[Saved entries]
+===+

Definition build (now : DateTime) (page : Uuid) (org : OrgId) : Snapshot :=
  let components := load_page_components now page org in
  let component_ids := PageComponent.id <$> components in
  let name_by_id := name_map components in
  let '(active_maintenance, upcoming_maintenance, _) := load_maintenance org now component_ids name_by_id in
  let '(recent_incidents, has_more) := load_recent_incidents org now component_ids name_by_id in
  let groups := ungrouped_last (group_components (shown_components now page org)) in
  let component_statuses := g ← groups; PublicComponent.current_status <$> PublicComponentGroup.components g in {|
  snap_page := {|
    PublicStatusPage.overall := overall_status (overall_state component_statuses);
    PublicStatusPage.generated_at := now;
    PublicStatusPage.site_name := cfg_site_name cfg;
    PublicStatusPage.groups := groups;
    PublicStatusPage.active_incidents := load_active_incidents org component_ids name_by_id;
    PublicStatusPage.recent_incidents := recent_incidents;
    PublicStatusPage.recent_incidents_has_more := has_more;
    PublicStatusPage.active_maintenance := active_maintenance;
    PublicStatusPage.upcoming_maintenance := upcoming_maintenance |};
  snap_markers := history_marker name_by_id <$> load_marker_windows org now component_ids;
  snap_names := name_by_id |}.

(** ** [component_history] *)
Definition component_history (now : DateTime) (page : Uuid) (org : OrgId) (id : Uuid) (n : Z)
    : option ComponentHistoryResponse.t :=
  component ← List.find (λ c, bool_decide (PageComponent.id c = id)) (load_page_components now page org);
  let span := clamp 1 (history_days cfg) n in
  let history := default (replicate (Z.to_nat span) DayState.NoData)
    (paint_strips [id] (load_day_presence org [id] now span) (load_paint_windows org now [id] span) now span
       !! id) in
  Some {| ComponentHistoryResponse.component_id := id;
          ComponentHistoryResponse.component_name := PageComponent.name component;
          ComponentHistoryResponse.days := n;
          ComponentHistoryResponse.history := pad_or_truncate history (Z.to_nat n) |}.
End Aggregator.


(** ** Groups *)
Section Groups.
Implicit Types (l : list Placed) (s : Grouping) (gs : list PublicComponentGroup.t).

Definition placed_group (x : Placed) : option string := x.1.1.
Definition tagged (x : Placed) : option string * PublicComponent.t := (x.1.1, x.2).
Definition expand (g : PublicComponentGroup.t) : list (option string * PublicComponent.t) :=
  pair (PublicComponentGroup.name g) <$> PublicComponentGroup.components g.

(** What the fold has made of the list it has seen. *)
Record grouping_ok l s : Prop := {
  gr_flat : concat (expand <$> groups_done s) ++ (pair (current_group s) <$> current_items s) = tagged <$> l;
  gr_empty : current_items s = [] → groups_done s = [] ∧ current_group s = None;
  gr_full : Forall (λ g, PublicComponentGroup.components g ≠ []) (groups_done s);
  gr_names : NoDup ((PublicComponentGroup.name <$> groups_done s) ++ [current_group s]);
}.

Lemma expand_member gs g c :
  g ∈ gs → c ∈ PublicComponentGroup.components g →
  (PublicComponentGroup.name g, c) ∈ concat (expand <$> gs).
Proof.
  intros Hg Hc. apply list_elem_of_In, in_concat. exists (expand g).
  rewrite <-!list_elem_of_In. split; [by apply list_elem_of_fmap_2|]. unfold expand. set_solver.
Qed.

(** A group that is left does not come back. *)
Lemma group_step_ok l s x :
  grouping_ok l s →
  (placed_group x ≠ current_group s → ∀ y, y ∈ l → placed_group y ≠ placed_group x) →
  grouping_ok (l ++ [x]) (group_step s x).
Proof.
  intros [Hflat Hempty Hfull Hnames] Hruns. destruct x as [[g k] pc].
  unfold placed_group in Hruns. simpl in Hruns. unfold group_step.
  case_bool_decide as Hg.
  - subst g. split; simpl; [|by intros []%app_nil|done..].
    by rewrite !fmap_app, (assoc_L (++)), Hflat.
  - specialize (Hruns Hg). destruct (current_items s) as [|i items] eqn:Hi.
    + destruct (Hempty eq_refl) as [Hd Hc]. rewrite Hc. simpl. rewrite Hd in *.
      split; simpl; [|by intros|done|by repeat constructor; set_solver].
      rewrite fmap_app. rewrite Hc in Hflat. simpl in Hflat. by rewrite <-Hflat.
    + split; simpl; [|by intros|apply Forall_app; split; [done|by repeat constructor]|].
      * rewrite !fmap_app, concat_app, <-Hflat. simpl. by rewrite app_nil_r.
      * rewrite fmap_app. apply NoDup_app. split_and!; [done| |by repeat constructor; set_solver].
        intros o Ho ->%list_elem_of_singleton. simpl in Ho.
        apply elem_of_app in Ho as [Ho|Ho%list_elem_of_singleton]; [|done].
        apply list_elem_of_fmap in Ho as (h & -> & Hh).
        rewrite Forall_forall in Hfull. destruct (PublicComponentGroup.components h) as [|c cs] eqn:Hcs;
          [by apply (Hfull h)|].
        pose proof (expand_member (groups_done s) h c Hh) as Hm. rewrite Hcs in Hm.
        specialize (Hm ltac:(set_solver)).
        assert ((PublicComponentGroup.name h, c) ∈ tagged <$> l) as Hin by (rewrite <-Hflat; set_solver).
        apply list_elem_of_fmap in Hin as (y & Hy & Hyl). apply (Hruns y Hyl). by injection Hy.
Qed.

Lemma group_fold_ok l :
  StronglySorted (λ a b, placed_le a b = true) l →
  let s := fold_left group_step l {| groups_done := []; current_group := None; current_items := [] |} in
  grouping_ok l s ∧ ∀ x, last l = Some x → current_group s = placed_group x.
Proof.
  induction l as [|x l IH] using rev_ind; intros Hs; simpl.
  { split; [|done]. split; simpl; [done..|]. by repeat constructor; set_solver. }
  apply StronglySorted_app in Hs as (Hlt & Hs & _). destruct (IH Hs) as [Hok Hlast]. clear IH.
  rewrite fold_left_app. cbn [fold_left]. set (s := fold_left _ l _) in *. split.
  - apply group_step_ok; [done|]. intros Hne y Hy Heq.
    destruct (last l) as [z|] eqn:Hz; [|apply last_None in Hz; rewrite Hz in Hy; by apply not_elem_of_nil in Hy].
    apply Hne. rewrite (Hlast z eq_refl).
    apply last_Some in Hz as [l' ->]. apply elem_of_app in Hy as [Hy| ->%list_elem_of_singleton]; [|done].
    apply StronglySorted_app in Hs as (Hyz & _ & _).
    specialize (Hyz y z Hy ltac:(by left)) as Hyz'%then_le_first. unfold on in Hyz'.
    specialize (Hlt z x ltac:(set_solver) ltac:(by left)) as Hzx%then_le_first. unfold on in Hzx.
    unfold placed_group in *. rewrite Heq in Hyz'. revert Hyz' Hzx. clear.
    destruct (x.1.1) as [a|], (z.1.1) as [b|]; simpl; intros H1 H2; try done; f_equal.
    by apply String.leb_antisym.
  - intros y. rewrite last_snoc. intros [= <-]. destruct x as [[g k] pc]. unfold group_step.
    by case_bool_decide.
Qed.

Lemma group_components_spec l :
  StronglySorted (λ a b, placed_le a b = true) l →
  concat (expand <$> group_components l) = tagged <$> l ∧
  Forall (λ g, PublicComponentGroup.components g ≠ []) (group_components l) ∧
  NoDup (PublicComponentGroup.name <$> group_components l).
Proof.
  intros Hs. destruct (group_fold_ok l Hs) as [[Hflat Hempty Hfull Hnames] _]. unfold group_components.
  set (s := fold_left _ l _) in *. destruct (current_items s) as [|i items] eqn:Hi.
  - simpl in Hflat. rewrite app_nil_r in Hflat. split_and!; [done..|]. by apply NoDup_app in Hnames as [? _].
  - rewrite !fmap_app, concat_app. simpl. rewrite app_nil_r. split_and!; [done|by apply Forall_app; repeat constructor|done].
Qed.

(** The components of a group, found by its name. *)
Lemma expand_filter gs g :
  NoDup (PublicComponentGroup.name <$> gs) → g ∈ gs →
  List.filter (λ x, bool_decide (x.1 = PublicComponentGroup.name g)) (concat (expand <$> gs)) = expand g.
Proof.
  assert (∀ h, (∀ o, o ∈ expand h → o.1 = PublicComponentGroup.name h)) as Htag.
  { intros h o. unfold expand. by intros (c & -> & _)%list_elem_of_fmap. }
  induction gs as [|h gs IH]; csimpl; intros Hnd Hg; [by apply not_elem_of_nil in Hg|].
  apply NoDup_cons in Hnd as [Hh Hnd]. rewrite lfilter_app. apply elem_of_cons in Hg as [->|Hg].
  - rewrite lfilter_all, lfilter_nil, app_nil_r; [done| |].
    + intros o Ho. apply bool_decide_eq_false_2. intros Heq. apply Hh. rewrite <-Heq.
      apply list_elem_of_In, in_concat in Ho as (e & He & Ho). rewrite <-list_elem_of_In in He.
      apply list_elem_of_fmap in He as (h' & -> & Hh'). rewrite (Htag h') by (by apply list_elem_of_In).
      by apply list_elem_of_fmap_2.
    + intros o Ho. apply bool_decide_eq_true_2. by apply Htag.
  - rewrite IH by done. rewrite lfilter_nil; [done|]. intros o Ho. apply bool_decide_eq_false_2.
    rewrite (Htag h o Ho). intros Heq. apply Hh. rewrite Heq. by apply list_elem_of_fmap_2.
Qed.

Lemma ungrouped_last_spec gs :
  NoDup (PublicComponentGroup.name <$> gs) →
  ungrouped_last gs ≡ₚ gs ∧
  ∀ i g, ungrouped_last gs !! i = Some g → PublicComponentGroup.name g = None → S i = length gs.
Proof.
  intros Hnd. unfold ungrouped_last.
  assert (∀ gs, match position (λ g, is_none (PublicComponentGroup.name g)) gs with
    | Some idx => ∃ g, gs !! idx = Some g ∧ PublicComponentGroup.name g = None
    | None => ∀ g, g ∈ gs → PublicComponentGroup.name g ≠ None end) as Hpos.
  { clear. induction gs as [|g gs IH]; simpl; [by intros ? ?%not_elem_of_nil|].
    destruct (PublicComponentGroup.name g) eqn:Hg; simpl; [|by exists g].
    destruct (position _ gs); simpl; [done|]. intros h [->|Hh]%elem_of_cons; [by rewrite Hg|auto]. }
  specialize (Hpos gs). destruct (position _ gs) as [idx|].
  - destruct Hpos as (g & Hg & Hname). rewrite Hg.
    assert (delete idx gs ++ [g] ≡ₚ gs) as Hp.
    { rewrite <-Permutation_cons_append. symmetry. by apply delete_Permutation. }
    split; [done|]. intros i h Hi Hh.
    assert (length (delete idx gs ++ [g]) = length gs) as Hlen by (by rewrite Hp).
    rewrite <-Hlen, length_app. simpl.
    destruct (decide (i < length (delete idx gs))%nat) as [Hlt|Hge];
      [|apply lookup_lt_Some in Hi; rewrite length_app in Hi; simpl in Hi; lia].
    exfalso. rewrite lookup_app_l in Hi by done. rewrite <-Hp, fmap_app in Hnd.
    apply NoDup_app in Hnd as (_ & Hnd & _). apply (Hnd None).
    + rewrite <-Hh. apply list_elem_of_fmap_2. by eapply list_elem_of_lookup_2.
    + rewrite <-Hname. by left.
  - split; [done|]. intros i g Hi Hn. by edestruct Hpos; [eapply list_elem_of_lookup_2|].
Qed.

+===+

#### Your task:
Using the data above, extract exactly the lines from the one that holds "split; [|done]. split;" to the one that holds "- apply group_step_ok;", both ends included, and no others.

#### The completed task:
  { split; [|done]. split; simpl; [done..|]. by repeat constructor; set_solver. }
  apply StronglySorted_app in Hs as (Hlt & Hs & _). destruct (IH Hs) as [Hok Hlast]. clear IH.
  rewrite fold_left_app. cbn [fold_left]. set (s := fold_left _ l _) in *. split.
  - apply group_step_ok; [done|]. intros Hne y Hy Heq.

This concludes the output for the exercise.